Reyes y duques de ultrapuertos se hicieron cruces de la osadía de los príncipes que, declarando su rebeldía a los cuatro vientos, habíanse maridado contra la opinión del rey Enrique, su señor natural. Más de uno de aquellos parloteros se preguntó si acaso la dicha princesa fuere una nueva reencarnación de Juana de Arco, mayormente conocida como la doncella de Orleans, mujer de temple varonil que, en vez de dedicarse a oficio menestral como le hubiere correspondido por su nacimiento, tomó espada e venció a los ingleses arrojándolos de la Francia.

Cierto es que los más convinieron en que aquellas bodas no podían estar de Dios, en razón de que doña Isabel, asistida por unos pocos fieles, había vivido los últimos meses de su vida de un lugar a otro, huyendo de los que estaban por el rey, que eran multitud, y los últimos días pidió refugio en un convento de monjas de clausura. Desafiando no sólo a su soberano y hermano sino también a Dios, se había casado al fin con su primo con bula falsa y sin bendición papal, pues que Su Santidad le había negado dispensa, con lo cual, a más de vivir en el incesto, era barragana. La tercera barragana conocida del dicho Fernando, que, según se contaba, se la había llevado a la cama sin dilación, pues que el mozo tenía el miembro inquieto.

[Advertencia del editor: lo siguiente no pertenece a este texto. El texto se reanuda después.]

Lemma insert_provisioning_moves id name root perms s :
  moves s (insert_provisioning (P:=P) id name root perms s).2.
Proof.
  unfold insert_provisioning, mbind, D_bind, dnow. apply table_moves. intros a c'.
  destruct (connections s !! id_str id) eqn:E; [done|].
  destruct (row_check _) eqn:Eck; [|done]. intros [= _ <-]. apply map_moves_insert. rewrite E.
  by constructor.
Qed.

(** Updates that leave the state alone, or revoke. *)
Lemma record_provider_user_moves id account s : moves s (record_provider_user (P:=P) id account s).2.
Proof.
  unfold record_provider_user, mbind at 1, D_bind at 1, dnow. apply then_unit_moves, table_moves.
  intros a c'. apply update_where_moves. split; auto.
Qed.

Lemma record_credential_moves id credential s :
  moves s (record_credential_identifier (P:=P) id credential s).2.
Proof.
  unfold record_credential_identifier, mbind at 1, D_bind at 1, dnow.
  apply then_unit_moves, table_moves. intros a c'. apply update_where_moves. split; auto.
Qed.

(** What locking a row for its manager answers. *)
Lemma lock_manageable_ok id principal s row s' :
  lock_manageable (P:=P) id principal s = (Ok row, s') →
  s' = tick_deployment s ∧ m_row <$> connections s !! id_str id = Some row
  ∧ Path.parse (root row) = Ok (mkPath (root row))
  ∧ Auth.allows principal (mkPath (root row)) Auth.Manage = true.
Proof.
  unfold lock_manageable. intros Hl. dsteps.
  match goal with H : Some (_, _) = Some (_, _) |- _ => simplify_eq end.
  match goal with H : Path.parse _ = Ok ?p |- _ =>
    pose proof H as [-> _]%Path.parse_spec; destruct (Auth.allows _ _ _) eqn:?; dsteps end.
  split; [by destruct s|done].
Qed.

Lemma claim_for_revocation_moves context id s :
  moves s (Service.claim_for_revocation (P:=P) context id s).2.
Proof.
  unfold Service.claim_for_revocation, mbind at 1, D_bind at 1, dlift.
  destruct (Rpc.principal context) as [p|]; [|done]. apply transact_moves. intros a s' Hb.
  unfold mark_revoking, mark in Hb. dsteps.
  match goal with H : lock_manageable _ _ _ = _ |- _ => apply lock_manageable_ok in H as (-> & _) end.
  simpl in *. eapply update_where_moves; [|eassumption]. intros r _. split; [done|]. auto.
Qed.

(** What starting a rotation does: the row was active, or its last rotation's
    lease had expired, and it is now marked. *)
Lemma rotation_claim_ok settings id principal s row root_ s' :
  Service.rotation_claim (P:=P) settings id principal s = (Ok (row, root_), s') →
  ∃ r, connections s !! id_str id = Some r ∧ row = m_row r ∧ root_ = mkPath (root row)
    ∧ Path.parse (root row) = Ok root_
    ∧ Auth.allows principal root_ Auth.Manage = true
    ∧ credential_identifier row ≠ None
    ∧ (state row = "active"
       ∨ (state row = "rotation_unknown"
          ∧ (Service.rotation_lease settings ≤ clock (world s) - updated_at row)%Z))
    ∧ row_check (set_state "rotation_unknown" (clock (world s)) r) = true
    ∧ s' = set_connections
             (<[id_str id := set_state "rotation_unknown" (clock (world s)) r]> (connections s))
             (tick_deployment (tick_deployment s)).
Proof.
  unfold Service.rotation_claim. intros Hb.
  apply dbind_ok in Hb as (row' & ? & (-> & Hrow & Hparse & Hallow)%lock_manageable_ok & Hb).
  apply dbind_ok in Hb as (root' & ? & [Hroot%map_err_ok ->]%dlift_ok & Hb).
  apply dbind_ok in Hb as (st & ? & [Hst%map_err_ok ->]%dlift_ok & Hb).
  apply dbind_ok in Hb as (now & ? & [-> ->]%dnow_ok & Hb).
  apply fmap_Some in Hrow as (r & Hr & ->).
  assert (root' = mkPath (root (m_row r))) as -> by congruence.
  assert (state (m_row r) = state_as_str st) as Est.
  { revert Hst. unfold state_parse. repeat case_bool_decide; intros [= <-]; done. }
  destruct (negb _) eqn:Eg in Hb; [dsteps|]. apply negb_false_iff, orb_true_iff in Eg.
  case_bool_decide as Ecred; [dsteps|]. unfold mark_rotation_unknown, mark in Hb. dsteps.
  match goal with H : update_where _ _ _ _ = Some _ |- _ =>
    simpl in H; unfold update_where in H; rewrite Hr in H; simpl in H;
    destruct (row_check _) eqn:Ec in H; simplify_eq/= end.
  exists r. split_and!; try done.
  destruct Eg as [->%bool_decide_eq_true|E]; [by left|right].
  apply andb_true_iff in E as [->%bool_decide_eq_true ?%Z.leb_le]. done.
Qed.

Lemma begin_rotation_moves settings id context s :
  moves s (Service.begin_rotation (P:=P) settings id context s).2.
Proof.
  unfold Service.begin_rotation, mbind, D_bind, dlift.
  destruct (Rpc.principal context) as [p|]; [|done]. apply transact_moves.
  intros [row root_] s' (r & Hr & -> & _ & _ & _ & _ & Hst & Hck & ->)%rotation_claim_ok. simpl in *.
  apply map_moves_insert. rewrite Hr. constructor; [|by right]. destruct Hst as [Hst|[Hst _]].
  - by eapply (follows_state _ _ _ Active RotationUnknown).
  - split; [done|]. by left.
Qed.
End store_steps.

(** ** Whole operations *)

Section flows.
Context {P : Type} `{Identity.ManagedIdentityProvider P} `{Locale} `{Crypto} `{UrlCrates}.
Context (recorder : Trail.AuditRecorder) (settings : Service.ManagedSettings).

Abbreviation steady f := (all_steps (S := Deployment P) moves f).

Lemma ask_steady {A} (call : P → A * P) : steady (Service.ask call).
Proof. apply all_steps_act. intros s. apply moves_same. by destruct (call (provider s)). Qed.

Lemma sql_steady {A} (m : D P Status A) : (∀ s, moves s (m s).2) → steady (Service.sql m).
Proof. apply all_steps_act. Qed.

Lemma record_dependency_steady call outcome : steady (Service.record_dependency call outcome).
Proof. apply all_steps_act. intros s. by apply moves_same. Qed.

Lemma record_operation_steady op outcome : steady (Service.record_operation op outcome).
Proof. apply all_steps_act. intros s. by apply moves_same. Qed.

Lemma sleep_steady : steady Service.sleep.
Proof. by apply all_steps_act. Qed.

Lemma delete_row_steady id : steady (act (delete_row id)).
Proof. apply all_steps_act, delete_row_moves. Qed.

Lemma list_rows_moves s : moves s (list_rows (P:=P) s).2.
Proof. apply table_moves. by intros a c [= _ <-]. Qed.

Lemma generate_connection_id_moves s : moves s (Names.generate_connection_id (P:=P) s).2.
Proof.
  apply moves_same. unfold Names.generate_connection_id. by destruct (Names.random_string _ _ _ _).
Qed.
(* ===== verification/ManagedReads.v ===== *)
(** * What callers see of managed connections

    The listing shows exactly the connections the caller manages, and an
    operation on a connection the caller does not manage answers as if it did
    not exist. *)

From stdpp Require Import strings.
From S2P Require Import Prelude Bytes ConfigPath Core Managed Auth Encryption AuditEvent Rpc Database AuditTrail ConnectionUrl Identity Flow ManagedStore ManagedService ManagedMoves ManagedRotate.

Local Open Scope bytes_scope.

Module Visible.

(** ** Lemmas: stored rows can be read back *)

Lemma root_check_parse s : root_check s = true → Path.parse s = Ok (mkPath s).
Proof.
  unfold root_check. intros [->%bool_decide_eq_true|[Hp Hl]%andb_true_iff]%orb_true_iff; [done|].
  apply path_check_spec, Path.parse_operation_canonical in Hp as [_ Hc].
  apply Path.parse_spec. split; [done|]. split; [done|].
  apply forallb_Forall in Hl. clear Hc. induction Hl as [|c s Hc _ IH]; [done|]. simpl.
  rewrite lower_byte_lowercase by (by apply negb_true_iff). f_equal. exact IH.
Qed.

Lemma state_check_parse s : s ∈ states → ∃ st, Managed.state_parse s = Ok st.
Proof. unfold states. rewrite !elem_of_cons, elem_of_nil. intros Hs. repeat destruct Hs as [->|Hs]; eauto; done. Qed.

Lemma permissions_check_parse s : s ∈ Managed.storage_check → ∃ ps, Managed.parse s = Ok ps.
Proof.
  unfold Managed.storage_check. rewrite !elem_of_cons, elem_of_nil. intros Hs.
  repeat destruct Hs as [->|Hs]; try done; (eexists; vm_compute; reflexivity).
Qed.

Lemma id_check_parse s : id_check s = true → Managed.connection_id_parse s = Ok (Managed.mkConnectionId s).
Proof.
  unfold id_check, Managed.connection_id_parse, Managed.MIN_CONNECTION_ID_CHARS,
    Managed.MAX_CONNECTION_ID_CHARS. by intros ->.
Qed.

Section reads.
Context {P : Type} `{Identity.ManagedIdentityProvider P} `{Locale} `{Crypto} `{UrlCrates}.
Context (recorder : Trail.AuditRecorder) (settings : Service.ManagedSettings).

(** What the constraints keep true of the table. *)
Definition rows_checked (s : Deployment P) : Prop :=
  ∀ id r, connections s !! id = Some r → row_check r = true ∧ connection_id (m_row r) = id.

Lemma moves_rows_checked (s s' : Deployment P) :
  Lifecycle.moves s s' → rows_checked s → rows_checked s'.
Proof.
  intros Hm Hs id r' Hr'. specialize (Hm id). rewrite Hr' in Hm.
  inversion Hm as [|r Hid _ Hck| |r ? [Hi _] Hck Hr]; subst; [done|].
  symmetry in Hr. destruct (Hs id r Hr) as [Hc Hid]. injection Hi as -> _ _ _ _. split; [|done].
  by destruct Hck as [->|?].
Qed.

Lemma metadata_ok r : row_check r = true → ∃ md, metadata (m_row r) = Ok md.
Proof.
  unfold row_check. intros Hc. bool_prop.
  match goal with H : state _ ∈ states |- _ => apply state_check_parse in H as [st Hst] end.
  match goal with H : permissions _ ∈ _ |- _ => apply permissions_check_parse in H as [ps Hps] end.
  unfold metadata. rewrite Hst, Hps. simpl. rewrite !Rpc.to_timestamp_ok. simpl. eauto.
Qed.

Lemma row_root_ok r : row_check r = true → Path.parse (root (m_row r)) = Ok (mkPath (root (m_row r))).
Proof. unfold row_check. intros Hc. bool_prop. by apply root_check_parse. Qed.

(** C20: starting from an empty table, in every deployment the calls can reach,
    interleaved, failing and cancelled at will, every stored connection is
    well-typed: it is filed under its own identifier, which parses, its root and
    permission set parse, and its metadata can be answered; so no reply of the
    service is lost to a row it cannot read. *)
Theorem stored_connections_are_well_typed s0 pool s :
  connections s0 = ∅ → rtc (Lifecycle.service_step recorder settings) ([], s0) (pool, s) →
  ∀ id r, connections s !! id = Some r →
    connection_id (m_row r) = id
    ∧ Managed.connection_id_parse id = Ok (Managed.mkConnectionId id)
    ∧ Path.parse (root (m_row r)) = Ok (mkPath (root (m_row r)))
    ∧ (∃ perms, Managed.parse (permissions (m_row r)) = Ok perms)
    ∧ ∃ md, metadata (m_row r) = Ok md ∧ md_connection_id md = id.
Proof.
  intros H0' Hreach id r Hr.
  assert (rows_checked s) as Hs.
  { eapply (Lifecycle.service_steps_moves recorder settings s0) in Hreach.
    assert (rows_checked s0) as Hs0 by (intros ? ? Hl; by rewrite H0' in Hl).
    clear H0'. induction Hreach; eauto using moves_rows_checked. }
  destruct (Hs id r Hr) as [Hck Hid]. destruct (metadata_ok r Hck) as [md Hmd].
  assert (md_connection_id md = id) as Hmid.
  { subst id. unfold metadata in Hmd.
    destruct (Managed.state_parse _), (Managed.parse _); try discriminate.
    simpl in Hmd. rewrite !Rpc.to_timestamp_ok in Hmd. by injection Hmd as <-. }
  pose proof (row_root_ok r Hck). unfold row_check in Hck. bool_prop.
  split; [done|]. split; [|split; [done|]; split; [|by eauto]].
  - subst id. match goal with H : id_check _ = true |- _ => by apply id_check_parse end.
  - match goal with H : permissions _ ∈ _ |- _ => by apply permissions_check_parse in H end.
Qed.

Lemma elem_of_ordered c r : r ∈ ordered c ↔ ∃ id, c !! id = Some r.
Proof.
  unfold ordered. rewrite elem_of_sort_by, list_elem_of_In, in_map_iff.
  setoid_rewrite <- list_elem_of_In. split.
  - intros ([id r'] & <- & Hin). exists id. by apply elem_of_map_to_list.
  - intros [id Hid]. exists (id, r). split; [done|]. by apply elem_of_map_to_list.
Qed.

Definition manages (principal : AuthenticatedPrincipal) (r : ManagedRow) : bool :=
  Auth.allows principal (mkPath (root (m_row r))) Auth.Manage.

(** The loop of the listing is a filter, on rows that can be read. *)
Lemma listing_loop principal l : ∀ acc,
  Forall (λ r, row_check r = true) l →
  ∃ mds, map_result (λ r, metadata (m_row r)) (List.filter (manages principal) l) = Ok mds
    ∧ fold_result (λ acc row,
         let? root := map_err (Path.parse (root row)) (λ _, internal_error) in
         if Auth.allows principal root Auth.Manage
         then let? md := metadata row in Ok (acc ++ [md]) else Ok acc) acc (List.map m_row l)
      = Ok (acc ++ mds).
Proof.
  induction l as [|r l IH]; intros acc Hf.
  { exists []. by rewrite app_nil_r. }
  apply Forall_cons in Hf as [Hr Hf]. cbn [List.map List.filter fold_result].
  rewrite (row_root_ok r Hr). simpl. unfold manages at 1.
  destruct (Auth.allows _ _ _).
  - destruct (metadata_ok r Hr) as [md Hmd]. simpl. rewrite Hmd. simpl.
    destruct (IH (acc ++ [md]) Hf) as (mds & -> & ->). exists (md :: mds).
    by rewrite <- app_assoc.
  - by apply IH.
Qed.

(** The listing answers exactly the stored connections whose root the caller
    manages, each with its own metadata, in the order of creation, or that
    storage is unavailable, and changes nothing. *)
Theorem listing_shows_what_the_caller_manages env context principal res s s' :
  (∀ s s', env s s' → rows_checked s → rows_checked s') → rows_checked s →
  Rpc.principal context = Ok principal →
  exec env (Service.list_connections context) s res s' →
  res = Err Rpc.storage_unavailable
  ∨ ∃ rows mds, res = Ok mds ∧ map_result (λ r, metadata (m_row r)) rows = Ok mds
      ∧ (∀ r, r ∈ rows ↔ (∃ id, connections s' !! id = Some r) ∧ manages principal r = true)
      ∧ rows `sublist_of` ordered (connections s').
Proof.
  intros Henv Hrows Hp. unfold Service.list_connections. rewrite Hp. simpl.
  intros (s1 & He & Hex). apply Henv in He; [|done].
  unfold list_rows, table in Hex. destruct (outcome (world s1)); simpl in Hex;
    destruct Hex as [-> ->]; [right|by left..].
  assert (Forall (λ r, row_check r = true) (ordered (connections s1))) as Hf.
  { apply Forall_forall. intros r [id Hr]%elem_of_ordered. by apply He in Hr as [? _]. }
  destruct (listing_loop principal _ [] Hf) as (mds & Hm & Hl).
  exists (List.filter (manages principal) (ordered (connections s1))), mds. rewrite Hl.
  split; [done|]. split; [done|]. split; [|apply filter_sublist].
  intros r. rewrite list_elem_of_In, List.filter_In, <- list_elem_of_In, elem_of_ordered. done.
Qed.

(** ** Connections of others *)

(** What a failed claim of a row answers does not depend on whether it exists. *)
Lemma hidden_claim {A} id principal r root_ (k : ConnectionRow → D P Status A) s :
  connections s !! Managed.id_str id = Some r →
  Path.parse (root (m_row r)) = Ok root_ → Auth.allows principal root_ Auth.Manage = false →
  let body := row ← lock_manageable id principal; k row in
  let without := set_connections (delete (Managed.id_str id) (connections s)) s in
  ∃ e s1 s2, transact body s = (Err e, s1) ∧ transact body without = (Err e, s2)
    ∧ connections s1 = connections s ∧ provider s1 = provider s
    ∧ audit (db (world s1)) = audit (db (world s)).
Proof.
  intros Hr Hparse Hallow body without. unfold transact, body, lock_manageable, mbind, D_bind, table, dlift.
  unfold without. simpl. destruct (outcome (world s)); simpl; [|by eauto 10..].
  destruct (outcome (tick (world s))); simpl; rewrite ?Hr, ?lookup_delete_eq; simpl; [|by eauto 10..].
  rewrite Hparse. simpl. rewrite Hallow. simpl. eauto 10.
Qed.

Lemma begin_rotation_as_claim id context principal s :
  Rpc.principal context = Ok principal →
  Service.begin_rotation (P:=P) settings id context s
    = transact (Service.rotation_claim settings id principal) s.
Proof. unfold Service.begin_rotation, mbind, D_bind, dlift. by intros ->. Qed.

Lemma claim_for_revocation_as_claim id context principal s :
  Rpc.principal context = Ok principal →
  Service.claim_for_revocation (P:=P) context id s
    = transact (row ← lock_manageable id principal; _ ← mark_revoking id; mret row) s.
Proof. unfold Service.claim_for_revocation. unfold mbind at 1, D_bind at 1, dlift. by intros ->. Qed.

(** Rotating or revoking a connection the caller does not manage answers
    exactly what it would if the connection did not exist, and changes neither
    the stored connections nor the provider nor the trail. *)
Theorem others_connections_look_missing context principal text id r root_ s :
  Managed.connection_id_parse text = Ok id → Rpc.principal context = Ok principal →
  connections s !! Managed.id_str id = Some r →
  Path.parse (root (m_row r)) = Ok root_ → Auth.allows principal root_ Auth.Manage = false →
  let without := set_connections (delete (Managed.id_str id) (connections s)) s in
  (run (Service.rotate (P:=P) recorder settings context text) s).1
    = (run (Service.rotate recorder settings context text) without).1
  ∧ (run (Service.revoke (P:=P) recorder context text) s).1
    = (run (Service.revoke recorder context text) without).1
  ∧ ∀ s', s' = (run (Service.rotate (P:=P) recorder settings context text) s).2
          ∨ s' = (run (Service.revoke (P:=P) recorder context text) s).2 →
      connections s' = connections s ∧ provider s' = provider s
      ∧ audit (db (world s')) = audit (db (world s)).
Proof.
  intros Hid Hp Hr Hparse Hallow without.
  destruct (hidden_claim id principal r root_ (λ row, _ ← mark_revoking id; mret row) s Hr Hparse Hallow)
    as (e' & s1' & s2' & E1' & E2' & Hs1').
  rewrite <- (claim_for_revocation_as_claim _ _ _ _ Hp) in E1'.
  rewrite <- (claim_for_revocation_as_claim _ _ _ _ Hp) in E2'.
  pose proof (begin_rotation_as_claim id context principal s Hp) as E1.
  pose proof (begin_rotation_as_claim id context principal without Hp) as E2.
  unfold Service.rotation_claim in E1, E2.
  match type of E1 with _ = transact (_ ≫= ?k) _ =>
    destruct (hidden_claim id principal r root_ k s Hr Hparse Hallow) as (e & s1 & s2 & H1' & H2' & Hs1) end.
  fold without in H2', E2'. rewrite H1' in E1. rewrite H2' in E2.
  unfold Service.rotate, Service.revoke. rewrite Hid. simpl.
  rewrite E1, E2, E1', E2'. simpl. split; [done|]. split; [done|].
  intros s' [->| ->]; done.
Qed.
End reads.

End Visible.
(* ===== verification/AuditPages.v ===== *)
(** * What a query of the audit trail answers

    Proofs over [AuditQuery.v]: fragments are matched literally, events are
    visible exactly where the caller's grants allow, a page holds exactly the
    newest matching events below its cursor, and scrolling by cursor returns no
    event twice and misses none, however the trail changes meanwhile. *)

From stdpp Require Import strings.
From S2P Require Import Prelude Bytes ConfigPath Core Auth Encryption AuditEvent Rpc Database AuditTrail ValuePaths ValuesList AuditQuery.

Local Open Scope bytes_scope.

Module Matching.

Section like.
Context (same : Z → Z → bool).

Lemma like_percent p t :
  like same (PERCENT :: p) t = true ↔ ∃ a b, t = a ++ b ∧ like same p b = true.
Proof.
  simpl. induction t as [|x t IH].
  - rewrite orb_false_r. split; [by exists [], []|]. by intros ([] & [] & ? & ?).
  - rewrite orb_true_iff, IH. split.
    + intros [H|(a & b & -> & H)]; [by exists [], (x :: t)|by exists (x :: a), b].
    + intros ([|y a] & b & E & H); simplify_eq/=; [by left|right; eauto].
Qed.

Definition escaped (c : Z) : list Z :=
  if ((c =? BACKSLASH) || (c =? PERCENT) || (c =? UNDERSCORE))%Z then [BACKSLASH; c] else [c].

(** An escaped character matches itself, whatever it is. *)
Lemma like_escaped c p t :
  like same (escaped c ++ p) t = true ↔ ∃ x t', t = x :: t' ∧ same c x = true ∧ like same p t' = true.
Proof.
  assert (match_one same c (like same p) t = true
    ↔ ∃ x t', t = x :: t' ∧ same c x = true ∧ like same p t' = true) as <-.
  { destruct t as [|x t]; simpl; [naive_solver|]. rewrite andb_true_iff. naive_solver. }
  unfold escaped. destruct (_ || _) eqn:E; [done|].
  apply orb_false_iff in E as [[E1 E2]%orb_false_iff E3]. simpl. by rewrite E1, E2, E3.
Qed.
Lemma rename_each_steps accounts : ∀ held, all_steps only_renames (rename_each accounts held).
Proof.
  induction accounts as [|account rest IH]; intros held; simpl; [done|].
  destruct (account_row_account account); [|done]. split.
  - intros s. by destruct (rename_account _ _ _).
  - intros [?|e]; (split; [done|]); intros; apply IH.
Qed.

Lemma accounts_or_log_steps {A} (k : option (list AccountRow) → Flow (Deployment P) A) :
  (∀ o, all_steps only_renames (k o)) → all_steps only_renames (flow_bind accounts_or_log k).
Proof. intros Hk. split; [intros s; apply (table_read (λ c, accounts_of c))|]. intros b. apply Hk. Qed.

(** Wherever the repair is interrupted, it has changed nothing but names in
    the trail, and those reversibly. *)
Theorem repair_only_renames : all_steps only_renames repair_actor_names.
Proof.
  split; [intros s; unfold name_repair_completed; by destruct (outcome (world s))|].
  intros [[]|e]; [done| |done]. apply (all_steps_bind _ rename_accounts).
  { apply accounts_or_log_steps. intros [accounts|]; [|done].
    apply all_steps_bind; [apply rename_each_steps|done]. }
  intros named. split; [done|]. intros []. apply (all_steps_bind _ rename_actors_in_trail).
  { apply accounts_or_log_steps. intros [accounts|]; [|done]. lazy beta zeta iota.
    destruct (is_empty _); [done|].
    split; [|done]. intros s. unfold on_world.
    destruct (Rename.rename_actors _ (world s)) as [x w] eqn:E. cbn.
    apply Rename.rename_actors_db in E as [E | [E _]]; unfold only_renames; cbn; rewrite E; [done|].
    cbn. by rewrite Rename.map_renamed_original. }
  intros repaired. destruct (negb _); [done|]. split; [|done].
  intros s. unfold complete_name_repair. by destruct (outcome (world s)).
Qed.

(** ** When it is complete *)

Definition renames_of s : list ActorRename := omap actor_rename (accounts_of (connections s)).
Definition distinct s : Prop := NoDup (List.map rn_subject (renames_of s)).
Definition settled s : Prop :=
  ∀ x r, x ∈ renames_of s → r ∈ audit (db (world s)) → ¬ stale x r.
(* ===== verification/BrokerSigned.v ===== *)
(** * Only requests that were signed are accepted

    Proofs over [BrokerSignature.v]: what the verifier accepts is a request the
    holder of the signing key sent, target and body, within the last seconds;
    and every request Woodpecker signs is accepted in that time. *)

From stdpp Require Import strings.
From S2P Require Import Prelude Bytes ConfigPath Core Encryption Rpc AuditQuery AuditPages BrokerSignature.

Local Open Scope bytes_scope.

Module Signed.
Import Signature.

(** ** Trimming ASCII text *)

Definition space (c : ascii) : bool := char_is_whitespace (code c).

Definition trim_bytes (s : bytes) : bytes := rev (drop_while space (rev (drop_while space s))).

Lemma chars_ascii s : Forall (λ c, is_ascii c = true) s → chars s = List.map code s.
Proof.
  induction 1 as [|c s Hc _ IH]; [done|]. cbn [chars]. unfold is_ascii in Hc. rewrite Hc. cbn. by f_equal.
Qed.

Lemma collect_codes s : Forall (λ c, is_ascii c = true) s → collect (List.map code s) = s.
Proof.
  induction 1 as [|c s Hc _ IH]; [done|]. cbn. fold (collect (List.map code s)). rewrite IH.
  unfold encode_char. unfold is_ascii in Hc. rewrite Hc. cbn. f_equal. clear. all_bytes c.
Qed.

Lemma drop_while_map {A B} (f : B → bool) (g : A → B) l :
  drop_while f (List.map g l) = List.map g (drop_while (λ a, f (g a)) l).
Proof. induction l as [|a l IH]; [done|]. cbn. by destruct (f (g a)). Qed.

Lemma drop_while_suffix {A} (f : A → bool) l : ∃ w, l = w ++ drop_while f l ∧ Forall (λ a, f a = true) w.
Proof.
  induction l as [|a l (w & E & Hw)]; [by exists []|]. cbn. destruct (f a) eqn:Ea; [|by exists []].
  exists (a :: w). split; [cbn; by rewrite <- E|by constructor].
Qed.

Los nobles de Aragón hacían oídos sordos a lo del incesto y sus consecuencias, e se demandaban si la princesa se habría holgado con el collar de rubíes que con tanto esfuerzo habían conseguido rescatar a buen precio de las arcas de los jurados de la ciudad de Valencia, alegrándose también del ardimiento que el rey de Sicilia y príncipe de Aragón mostraba en el lecho conyugal, y auspiciándole presto la concepción de un heredero varón.

Los señores de Castilla que estaban con los recién casados sostenían con vehemencia que Dios había estado en aquellas bodas y que se habían celebrado con su licencia y bendición, en virtud de que el Todopoderoso se antepone a veces a los dictados de los hombres en pro de la consecución de un bien común, como en este caso, pues demostrado estaba que doña Isabel sería una excelente reina al fin de los días de don Enrique.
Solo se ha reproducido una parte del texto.